Imagine these brothers then go for another holiday with family again a year later, returning to find their father had remarried without their knowledge.
Unfortunately, this is not a fictional tale; it is my father’s life.

One last bewildering thing about this story was fifty years later, when my father was told by a long lost relative that his mother had in fact died after an operation to remove a cancerous tumor, not a gall bladder operation.
Maybe back in the 1950s cancer was considered something shameful and the lies and omissions were to protect the family’s reputation? My father and uncle were never allowed to discuss their mother and had no keepsakes to cherish in her memory. I assume acting like my Grandmother had never existed, was my Grandfather’s way of coping.
I recently ordered my late Grandmother’s death certificate for my own selfish reasons of wanting to know her medical history and how that may impact on my health.
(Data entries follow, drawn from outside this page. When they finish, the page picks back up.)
(** * keyserver: authentication, authorization and envelope encryption

    A shallow embedding of the TypeScript sources

      - [src/utils/encryption.ts]      (encryptKey, decryptKey)
      - [src/utils/client-decrypt.ts]  (decryptApiKey, hexToBuffer)
      - [src/middleware/auth.ts]       (generateApiKey, validateApiKey)
      - [src/middleware/appAuth.ts]    (loadApps, saveApps, registerApp,
                                        validateAppKey, checkAppPermission,
                                        createAppRateLimiter)
      - [src/middleware/security.ts]   (validateRequestOrigin)
      - [src/routes/auth.ts]           (register, login, rotate-api-key)
      - [src/routes/keys.ts]           (GET /openai, /anthropic, /all,
                                        POST /decrypt-test)
      - [src/routes/apps.ts]           (GET /keys/openai, /keys/anthropic, /keys/all)
      - [scripts/manage-apps.ts]       (parseArgs, revokeApp)

    Conventions.  A JavaScript string is the list of its UTF-16 code units
    (numbers below 2^16); a Buffer is a list of bytes.  Exceptions are the
    [Throw] case of [result].  Module-level variables, [process.env], the
    apps file and the random source are fields of an explicit [World].
    Node's cryptographic primitives (PBKDF2, the AES-256-GCM key stream and
    tag, bcrypt, JWT signing) are not part of the repository: they are the
    operations of the class [NodeCrypto]. *)

From Stdlib Require Import NArith ZArith Bool List Ascii String Lia.
From Stdlib Require Import Floats.SpecFloat.
From stdpp Require Import base option list strings gmap.
(** ** [numpy.searchsorted] *)

(** The bisection never leaves the interval it is given, whatever the
    array holds. *)
Lemma bisect_bounds s arr key fuel :
  forall lo hi, (lo <= hi)%nat ->
    (lo <= bisect s arr key fuel lo hi <= hi)%nat.
Proof.
  induction fuel as [|fuel IH]; intros lo hi Hle; cbn [bisect]; [lia|].
  destruct (lo <? hi)%nat eqn:E; [|lia].
  apply Nat.ltb_lt in E.
  assert (Hmid : (lo <= lo + (hi - lo) / 2 < hi)%nat).
  { assert ((hi - lo) / 2 < hi - lo)%nat by (apply Nat.div_lt; lia). lia. }
  destruct (side_cmp s (at_ arr (lo + (hi - lo) / 2)) key).
  - specialize (IH (S (lo + (hi - lo) / 2)) hi). lia.
  - specialize (IH lo (lo + (hi - lo) / 2)%nat). lia.
Qed.

(** The fuel only bounds the recursion: once it covers the interval, more
    of it changes nothing, so [searchsorted] is the loop run to its end. *)
Lemma bisect_fuel s arr key fuel :
  forall fuel' lo hi,
    (hi - lo <= fuel)%nat -> (hi - lo <= fuel')%nat ->
    bisect s arr key fuel lo hi = bisect s arr key fuel' lo hi.
Proof.
  induction fuel as [|fuel IH]; intros fuel' lo hi Hf Hf'.
  - destruct fuel' as [|fuel']; cbn [bisect]; [reflexivity|].
    destruct (lo <? hi)%nat eqn:E; [|reflexivity].
    apply Nat.ltb_lt in E. lia.
  - destruct fuel' as [|fuel']; cbn [bisect].
    + destruct (lo <? hi)%nat eqn:E; [|reflexivity].
      apply Nat.ltb_lt in E. lia.
    + destruct (lo <? hi)%nat eqn:E; [|reflexivity].
      apply Nat.ltb_lt in E.
      assert (Hmid : (lo <= lo + (hi - lo) / 2 < hi)%nat).
      { assert ((hi - lo) / 2 < hi - lo)%nat by (apply Nat.div_lt; lia).
        lia. }
      destruct (side_cmp s (at_ arr (lo + (hi - lo) / 2)) key);
        apply IH; lia.
Qed.
Lemma ring_at_within cache from k :
  0 < buffer_size cache -> 0 <= k ->
  from mod buffer_size cache + k < buffer_size cache ->
  ring_at cache (from + k) = ring_at cache from + k.
Proof.
  intros Hsz Hk Hfit. unfold ring_at.
  pose proof (Z.mod_pos_bound from (buffer_size cache) Hsz) as Hmod.
  rewrite (Z.div_mod from (buffer_size cache)) at 1 by lia.
  replace (buffer_size cache * (from / buffer_size cache)
           + from mod buffer_size cache + k)
    with (from mod buffer_size cache + k
          + (from / buffer_size cache) * buffer_size cache) by lia.
  rewrite Z.mod_add by lia. rewrite Z.mod_small by lia. lia.
Qed.

Section RingStores.

Variable cache : PMEM_APPEND_CACHE.

Hypothesis Hsize : 0 < buffer_size cache.

Hypothesis Hbuffer : 0 <= buffer cache.

(** A chunk stored in the ring is read back from it. *)
Lemma ring_bytes_stored m q bs :
  0 <= q -> q mod buffer_size cache + Z.of_nat (length bs) <= buffer_size cache ->
  buffer cache + buffer_size cache <= Z.of_nat (length m) ->
  ring_bytes (store_bytes m (ring_at cache q) bs) cache q (length bs) = bs.
Proof.
  intros Hq Hfit Hlen.
  pose proof (Z.mod_pos_bound q (buffer_size cache) Hsize) as Hmod.
  assert (Hat : 0 <= ring_at cache q
                /\ ring_at cache q + Z.of_nat (length bs)
                   <= Z.of_nat (length m)) by (unfold ring_at; lia).
  rewrite <- ring_bytes_chunk; auto.
  - apply load_store_bytes_same; lia.
  - rewrite length_store_bytes; lia.
Qed.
When I held her death certificate in my hands I was overwhelmed with sadness that this poor woman had not only died alone in hospital without her beloved sons by her side, but then her sons were denied the right to keep her memory alive after she was gone.
She was the same age as I am now and her sons were similar ages to my youngest two kids. It breaks my heart when I imagine myself in her situation. Not only did she not live to see her young boys grow into men, she missed meeting their lovely wives and exceptional (cough, cough) grandchildren and great-grandchildren.
Luckily my father’s step-mother was a loving mother to the boys and a caring grandmother to us, but she should have been an addition to the family not a replacement. When a mother dies, surely the very least that can be done is to allow her memory to live on through her kids.
So although I never got to meet my biological grandmother, I hope she knows she is not forgotten and that her legacy lives on through our family.